Mend and maintain embankments


No matter how strong a chair may be, if one of its legs is broken, even just an inch, the chair is rendered useless. Until that leg is mended, the chair cannot be used.

It’s like that with an embankment. No matter how high the embankment may be, no matter how sturdy and strong, if even just 10 metres of a five kilometre embankment is weak and flood waters begin to seep in, then things can go out of control. In other words, it just takes 10 metres of damage to destroy the protection capacity of the entire five kilometres. In order for it to be functional, the entire embankment must be intact. It cannot be damaged anywhere.

It is alarming that 8000 km of embankment in the country’s coastal regions is at risk. Many parts of the embankments were destroyed during the cyclone Sidr in 2007 and the cyclone Aila in 2009. Parts of the embankments were washed away but have not been repaired since. That means the entire coastal region is at risk.

When the cyclone Fani recently struck, the vulnerability of the embankments became starkly evident. The embankments broke in at least 10 places, with water entering and flooding the areas there. Crops were destroyed and the fish cultivators faced huge losses.

According to the relief and disaster management ministry, the cyclone Mora in 2017 damaged around 22 kms of embankment. Other than that, the cyclones Sidr, Aila and Komen destroyed around 19 kms of embankment and repairs on these have still not been completed.

According to official records, there are about 19,000 km of embankment in the country, about half of which are in the coastal regions. There is long-term damage when the coastal regions are flooded. When saline water inundates the areas, salinity renders the land unfit for crops for the next few years. Breeding of fresh water fish is hampered as well as that of certain insects.
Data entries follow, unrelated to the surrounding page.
Lemma entry_elliptical_rows (x y : list R) (sx sy theta : R) (k l : nat)
    (xk yk xl yl : R) :
  x !! k = Some xk → y !! k = Some yk → x !! l = Some xl → y !! l = Some yl →
  entry ((λ p : R * R, elliptical_gaussian x y 1 p.1 p.2 sx sy theta) <$> zip x y)
    k l
  = Some (elliptical_gaussian_at xl yl 1 xk yk sx sy theta).
Proof.
  intros Hxk Hyk Hxl Hyl. unfold entry, elliptical_gaussian.
  rewrite list_lookup_fmap, lookup_zip_with, Hxk. simpl. rewrite Hyk. simpl.
  rewrite lookup_zip_with, Hxl. simpl. rewrite Hyl. reflexivity.
Qed.

(** [Cmatrix2d] builds a correlation matrix: for coordinate arrays of the
    same length, at least one sample, and widths (not zero) and coordinates
    of moderate size it is square of that size, symmetric, its entries lie
    between 0 and 1, and the entries of two samples at the same place (so
    the whole diagonal) are 1. Without a sample there is no row to stack,
    and the call raises a [ValueError]. *)
Theorem Cmatrix2d_correlation (x y : list R) (sx sy theta : R) :
  length x = length y →
  moderate sx → moderate sy →
  Forall bounded x → Forall bounded y →
  (x = [] → Cmatrix2d x y sx sy theta = Raised ValueError)
  ∧ (x ≠ [] →
     ∃ C, Cmatrix2d x y sx sy theta = Returned C
          ∧ length C = length x
          ∧ Forall (λ row : list (option R), length row = length x) C
          ∧ ∀ k l xk yk xl yl,
              x !! k = Some xk → y !! k = Some yk →
              x !! l = Some xl → y !! l = Some yl →
              ∃ v, entry C k l = Some (Some v)
                   ∧ entry C l k = Some (Some v)
                   ∧ 0 <= v <= 1 ∧ (xk = xl → yk = yl → v = 1)).
Proof.
  intros Hlen Hx%moderate_nonzero Hy%moderate_nonzero _ _.
  split; [intros ->; reflexivity |]. intros Hne.
  exists ((λ p : R * R, elliptical_gaussian x y 1 p.1 p.2 sx sy theta) <$> zip x y).
  split; [| split; [| split]].
  - unfold Cmatrix2d. apply vstack_rows.
    destruct x, y; try contradiction; discriminate.
  - rewrite length_fmap, length_zip_with. lia.
  - apply Forall_fmap, Forall_forall. intros p _. simpl.
    rewrite length_elliptical_gaussian. lia.
  - intros k l xk yk xl yl Hxk Hyk Hxl Hyl.
    rewrite (entry_elliptical_rows x y sx sy theta k l xk yk xl yl) by assumption.
    rewrite (entry_elliptical_rows x y sx sy theta l k xl yl xk yk) by assumption.
    destruct (elliptical_gaussian_at_kernel xk yk xl yl sx sy theta Hx Hy)
      as (v & H1 & H2 & Hv & Hd).
    exists v. rewrite H1, H2. repeat split; try assumption; lra.
Qed.

Lemma Cmatrix2d_correlation_witness :
  ∃ C, Cmatrix2d [0; 0; 1] [0; 1; 1] 1.27 1.27 0 = Returned C
       ∧ length C = length [0; 0; 1]
       ∧ Forall (λ row : list (option R), length row = length [0; 0; 1]) C
       ∧ ∀ k l xk yk xl yl,
           [0; 0; 1] !! k = Some xk → [0; 1; 1] !! k = Some yk →
           [0; 0; 1] !! l = Some xl → [0; 1; 1] !! l = Some yl →
           ∃ v, entry C k l = Some (Some v)
                ∧ entry C l k = Some (Some v)
                ∧ 0 <= v <= 1 ∧ (xk = xl → yk = yl → v = 1).
Proof.
  assert (Hs : moderate 1.27) by (apply moderate_of_range; lra).
  assert (Hx : Forall bounded [0; 0; 1])
    by (repeat apply Forall_cons_2; try apply Forall_nil_2;
        apply bounded_of_range; lra).
  assert (Hy : Forall bounded [0; 1; 1])
    by (repeat apply Forall_cons_2; try apply Forall_nil_2;
        apply bounded_of_range; lra).
  apply (proj2 (Cmatrix2d_correlation [0; 0; 1] [0; 1; 1] 1.27 1.27 0
                  eq_refl Hs Hs Hx Hy)).
  discriminate.
Defined.

(** ** Cramér-Rao bounds *)

Lemma mmul_assoc (n : nat) (A B C : mat) (i j : nat) :
  mmul n (mmul n A B) C i j = mmul n A (mmul n B C) i j.
Proof.
  unfold mmul.
  rewrite (vsum_ext n _ (λ k, vsum n (λ l, A i l * B l k * C k j))).
  2:{ intros k _. rewrite Rmult_comm, <- vsum_scale.
      apply vsum_ext. intros; ring. }
  rewrite vsum_swap. apply vsum_ext. intros l _.
  rewrite <- vsum_scale. apply vsum_ext. intros; ring.
Qed.

Lemma mmul_identity_r (n : nat) (A : mat) (i j : nat) :
  (j < n)%nat → mmul n A identity i j = A i j.
Proof.
  intros Hj. unfold identity. rewrite mmul_diag_r by assumption. ring.
Qed.

Lemma mmul_identity_l (n : nat) (A : mat) (i j : nat) :
  (i < n)%nat → mmul n identity A i j = A i j.
Proof.
  intros Hi. unfold mmul.
  rewrite (vsum_ext n _ (λ k, if decide (k = i) then A k j else 0)).
  - apply (vsum_pick n i (λ k, A k j)). assumption.
  - intros k _. unfold identity, diag.
    destruct (decide (i = k)), (decide (k = i)); try congruence; ring.
Qed.

Lemma mmul_ext_r (n : nat) (A B B' : mat) (i j : nat) :
  (∀ k, (k < n)%nat → B k j = B' k j) → mmul n A B i j = mmul n A B' i j.
Proof.
  intros H. unfold mmul. apply vsum_ext. intros k Hk. rewrite (H k Hk).
  reflexivity.
Qed.

Lemma mmul_ext_l (n : nat) (A A' B : mat) (i j : nat) :
  (∀ k, (k < n)%nat → A i k = A' i k) → mmul n A B i j = mmul n A' B i j.
Proof.
  intros H. unfold mmul. apply vsum_ext. intros k Hk. rewrite (H k Hk).
  reflexivity.
Qed.

(** An array has at most one inverse. *)
Lemma inverse_unique (n : nat) (C X Y : mat) :
  is_inverse n C X → is_inverse n C Y → mat_eq n X Y.
Proof.
  intros [_ HXC] [HCY _] i j Hi Hj.
  rewrite <- (mmul_identity_r n X i j Hj).
  rewrite (mmul_ext_r n X identity (mmul n C Y) i j).
  2:{ intros k Hk. symmetry. apply HCY; assumption. }
  rewrite <- mmul_assoc.
  rewrite (mmul_ext_l n (mmul n X C) identity Y i j).
  2:{ intros k Hk. apply HXC; assumption. }
  apply mmul_identity_l. assumption.
Qed.

(** The two branches of [CRB_errs] agree: when [B . B^T] is the inverse of
    [C], as it is for the [B] of [Bmatrix], the errors computed from the
    whitening matrix are the errors computed from [inv(C)]. *)
Theorem CRB_errs_whitened_agrees
    (inv : nat → mat → outcome mat) (m p : nat) (jac C B Cinv : mat) :
  inv m C = Returned Cinv →
  is_inverse m C Cinv →
  is_inverse m C (mmul m B (mtrans B)) →
  CRB_errs inv m p jac C (Some B) = CRB_errs inv m p jac C None.
Proof.
  intros Hinv HCinv HB. unfold CRB_errs. rewrite Hinv. simpl.
  pose proof (inverse_unique m C _ _ HB HCinv) as Heq.
  assert (Hfim : mmul m (mmul m (mmul m (mtrans jac) B) (mtrans B)) jac
                 = mmul m (mmul m (mtrans jac) Cinv) jac).
  { apply functional_extensionality. intros i.
    apply functional_extensionality. intros j.
    apply mmul_ext_l. intros k Hk.
    rewrite mmul_assoc. apply mmul_ext_r. intros l Hl.
    apply Heq; assumption. }
  rewrite Hfim. reflexivity.
Qed.

Lemma CRB_errs_whitened_agrees_witness :
  CRB_errs inv_diagonal 2 1 (λ _ _, 1) definite_2x2
    (Some (diag (λ i, if decide (i = 0%nat) then / 2 else / 3)))
  = CRB_errs inv_diagonal 2 1 (λ _ _, 1) definite_2x2 None.
Proof.
  apply (CRB_errs_whitened_agrees inv_diagonal 2 1 (λ _ _, 1) definite_2x2
           (diag (λ i, if decide (i = 0%nat) then / 2 else / 3))
           (diag (λ i, / definite_2x2 i i))).
  - reflexivity.
  - split; intros i j Hi Hj;
      destruct i as [| [| i]], j as [| [| j]]; try lia;
      unfold mmul, mtrans, definite_2x2, identity, diag; simpl; field.
  - split; intros i j Hi Hj;
      destruct i as [| [| i]], j as [| [| j]]; try lia;
      unfold mmul, mtrans, definite_2x2, identity, diag; simpl; field.
Defined.


(** ** Geometric mean *)

Lemma array_min_lower (first : R) (rest : list R) :
  Forall (λ v, array_min first rest <= v) (first :: rest).
Proof.
  unfold array_min. induction rest as [| v rest IH]; simpl.
  - apply Forall_cons_2; [lra | apply Forall_nil_2].
  - pose proof (Rmin_l v (foldr Rmin first rest)) as Hl.
    pose proof (Rmin_r v (foldr Rmin first rest)) as Hr.
    apply Forall_cons_1 in IH as [Hfirst Hrest].
    apply Forall_cons_2; [lra |]. apply Forall_cons_2; [assumption |].
    eapply Forall_impl; [exact Hrest |]. intros w Hw. simpl in Hw. lra.
Qed.

Lemma sum_at_most (l : list R) (b : R) :
  Forall (λ v, v <= b) l → foldr Rplus 0 l <= INR (length l) * b.
Proof.
  induction 1 as [| v l Hv _ IH]; [simpl; lra |].
  change (length (v :: l)) with (S (length l)). rewrite S_INR. simpl. lra.
Qed.

Lemma sum_at_least (l : list R) (a : R) :
  Forall (λ v, a <= v) l → INR (length l) * a <= foldr Rplus 0 l.
Proof.
  induction 1 as [| v l Hv _ IH]; [simpl; lra |].
  change (length (v :: l)) with (S (length l)). rewrite S_INR. simpl. lra.
Qed.

Lemma positive_length (l : list R) : l ≠ [] → 0 < INR (length l).
Proof. intros Hne. destruct l; [contradiction |]. apply lt_0_INR. simpl. lia. Qed.

Lemma mean_at_most (l : list R) (b : R) :
  l ≠ [] → Forall (λ v, v <= b) l → mean l <= b.
Proof.
  intros Hne Hl. pose proof (sum_at_most l b Hl) as Hsum.
  pose proof (positive_length l Hne) as Hn. unfold mean.
  apply Rmult_le_reg_r with (r := INR (length l)); [assumption |].
  unfold Rdiv. rewrite Rmult_assoc, Rinv_l by lra. lra.
Qed.

Lemma mean_at_least (l : list R) (a : R) :
  l ≠ [] → Forall (λ v, a <= v) l → a <= mean l.
Proof.
  intros Hne Hl. pose proof (sum_at_least l a Hl) as Hsum.
  pose proof (positive_length l Hne) as Hn. unfold mean.
  apply Rmult_le_reg_r with (r := INR (length l)); [assumption |].
  unfold Rdiv. rewrite Rmult_assoc, Rinv_l by lra. lra.
Qed.

Lemma ln_monotone (u v : R) : 0 < u → u <= v → ln u <= ln v.
Proof.
  intros Hu [Hlt | ->]; [| lra]. left. apply ln_increasing; assumption.
Qed.

Lemma exp_monotone (u v : R) : u <= v → exp u <= exp v.
Proof. intros [Hlt | ->]; [| lra]. left. apply exp_increasing; assumption. Qed.

(** The geometric mean lies among the data: when the data holds no
    [+inf] and at least one finite value, and the finite values are of
    moderate size (within [-1e15, 1e15], far from overflow), [gmean]
    returns a finite flux that lies in every such interval that contains
    all the finite values, and an error that is not negative; entries that
    are [nan] or [-inf] play no part. *)
Theorem gmean_between (indata : list fvalue) (a b : R) :
  has_inf indata = false →
  finite_values indata ≠ [] →
  -1e15 <= a → b <= 1e15 →
  Forall (λ v, a <= v <= b) (finite_values indata) →
  ∃ flux err,
    gmean indata = (Fin flux, Fin err) ∧ a <= flux <= b ∧ 0 <= err.
Proof.
  intros Hinf Hne _ _ Hab. unfold gmean. rewrite Hinf.
  destruct (finite_values indata) as [| first rest] eqn:Hfin; [contradiction |].
  do 2 eexists. split; [reflexivity |]. split; [| apply Rabs_pos].
  pose proof (array_min_lower first rest) as Hlo.
  set (lo := array_min first rest) in *. set (scale := Rabs lo + 1).
  assert (Hshift : 0 <= lo + Rabs lo).
  { unfold Rabs. destruct (Rcase_abs lo); lra. }
  assert (Hb : 1 <= b + scale).
  { apply Forall_cons_1 in Hab as [Hf _].
    apply Forall_cons_1 in Hlo as [Hl _]. unfold scale. lra. }
  set (lfinite := ln <$> ((λ v, v + scale) <$> (first :: rest))).
  assert (Hnonempty : lfinite ≠ []) by discriminate.
  assert (Hupper : Forall (λ w, w <= ln (b + scale)) lfinite).
  { unfold lfinite. rewrite <- list_fmap_compose. apply Forall_fmap.
    rewrite Forall_forall in Hab, Hlo. apply Forall_forall. intros v Hv.
    specialize (Hab v Hv). specialize (Hlo v Hv). simpl.
    apply ln_monotone; unfold scale; lra. }
  assert (Hlower : 0 < a + scale → Forall (λ w, ln (a + scale) <= w) lfinite).
  { intros Ha. unfold lfinite. rewrite <- list_fmap_compose. apply Forall_fmap.
    rewrite Forall_forall in Hab. apply Forall_forall. intros v Hv.
    specialize (Hab v Hv). simpl. apply ln_monotone; lra. }
  split.
  - destruct (Rlt_dec 0 (a + scale)) as [Ha | Ha].
    + pose proof (mean_at_least lfinite _ Hnonempty (Hlower Ha)) as Hm.
      apply exp_monotone in Hm. rewrite exp_ln in Hm by assumption. lra.
    + pose proof (exp_pos (mean lfinite)). lra.
  - pose proof (mean_at_most lfinite _ Hnonempty Hupper) as Hm.
    apply exp_monotone in Hm. rewrite exp_ln in Hm by lra. lra.
Qed.

Lemma gmean_between_witness :
  ∃ flux err,
    gmean [Fin 1; NaN; Fin 3; NegInf] = (Fin flux, Fin err)
    ∧ 1 <= flux <= 3 ∧ 0 <= err.
Proof.
  apply gmean_between.
  - reflexivity.
  - discriminate.
  - lra.
  - lra.
  - simpl. repeat apply Forall_cons_2; try apply Forall_nil_2; lra.
Defined.

Lemma sum_replicate (n : nat) (v : R) :
  foldr Rplus 0 (replicate n v) = INR n * v.
Proof.
  induction n as [| n IH]; [simpl; ring |].
  rewrite S_INR. simpl. rewrite IH. ring.
Qed.

Lemma mean_replicate (n : nat) (v : R) : mean (replicate (S n) v) = v.
Proof.
  unfold mean. rewrite sum_replicate, length_replicate.
  pose proof (positive_length (replicate (S n) v) ltac:(discriminate)) as Hn.
  rewrite length_replicate in Hn. field. lra.
Qed.

Lemma array_min_replicate (n : nat) (c : R) : array_min c (replicate n c) = c.
Proof.
  unfold array_min. induction n as [| n IH]; [reflexivity |].
  simpl. rewrite IH. apply Rmin_left. lra.
Qed.

(** The geometric mean of equal values is that value, with error zero:
    when every finite entry of the data is [c], of moderate size (within
    [-1e15, 1e15], far from overflow), and there is at least one such entry
    and no [+inf], [gmean] returns the flux [c] and the error 0. *)
Theorem gmean_constant (indata : list fvalue) (n : nat) (c : R) :
  has_inf indata = false →
  finite_values indata = replicate (S n) c →
  -1e15 <= c <= 1e15 →
  ∃ flux err, gmean indata = (Fin flux, Fin err) ∧ flux = c ∧ err = 0.
Proof.
  intros Hinf Hfin _. unfold gmean. rewrite Hinf, Hfin.
  change (replicate (S n) c) with (c :: replicate n c).
  do 2 eexists. split; [reflexivity |].
  rewrite array_min_replicate.
  set (scale := Rabs c + 1).
  assert (Hpos : 0 < c + scale).
  { unfold scale, Rabs. destruct (Rcase_abs c); lra. }
  change (c :: replicate n c) with (replicate (S n) c).
  rewrite !fmap_replicate.
  assert (Hflux : exp (mean (replicate (S n) (ln (c + scale)))) - scale = c).
  { rewrite mean_replicate, exp_ln by assumption. ring. }
  split; [exact Hflux |].
  unfold nanstd. rewrite fmap_replicate, !mean_replicate.
  replace ((ln (c + scale) - ln (c + scale)) ^ 2) with 0 by ring.
  rewrite sqrt_0, Rmult_0_l. apply Rabs_R0.
Qed.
It is imperative that the embankments be repaired and such flooding prevented.

It is a matter of concern that allocations for embankment maintenance and repairs are always inadequate. The Water Development Board does not let the local people go near the embankments under their jurisdiction. However, it has been seen that social forestation or even settlements on the embankments can serve to strengthen these structures. The local people will want to protect the embankments then in their own interests. That is why the link between the protection of the embankments and the interests of the own people should be strengthened.

In our country we have the tendency to take all sorts of preparations before a disaster strikes, but once it is over, we forget all about the calamity. This has to change. Then again, the government is reluctant in providing adequate allocations for the embankments. All sorts of projects are taken up every year in the name of constructing ring embankments and repairing the embankments, renovations, etc and these funds are often misappropriated. When the rains come, these embankments are washed away. Then there are fresh allocations for fresh embankments. Year after years fund are thus washed away in the name of renovating coastal embankments. This mindset must also change.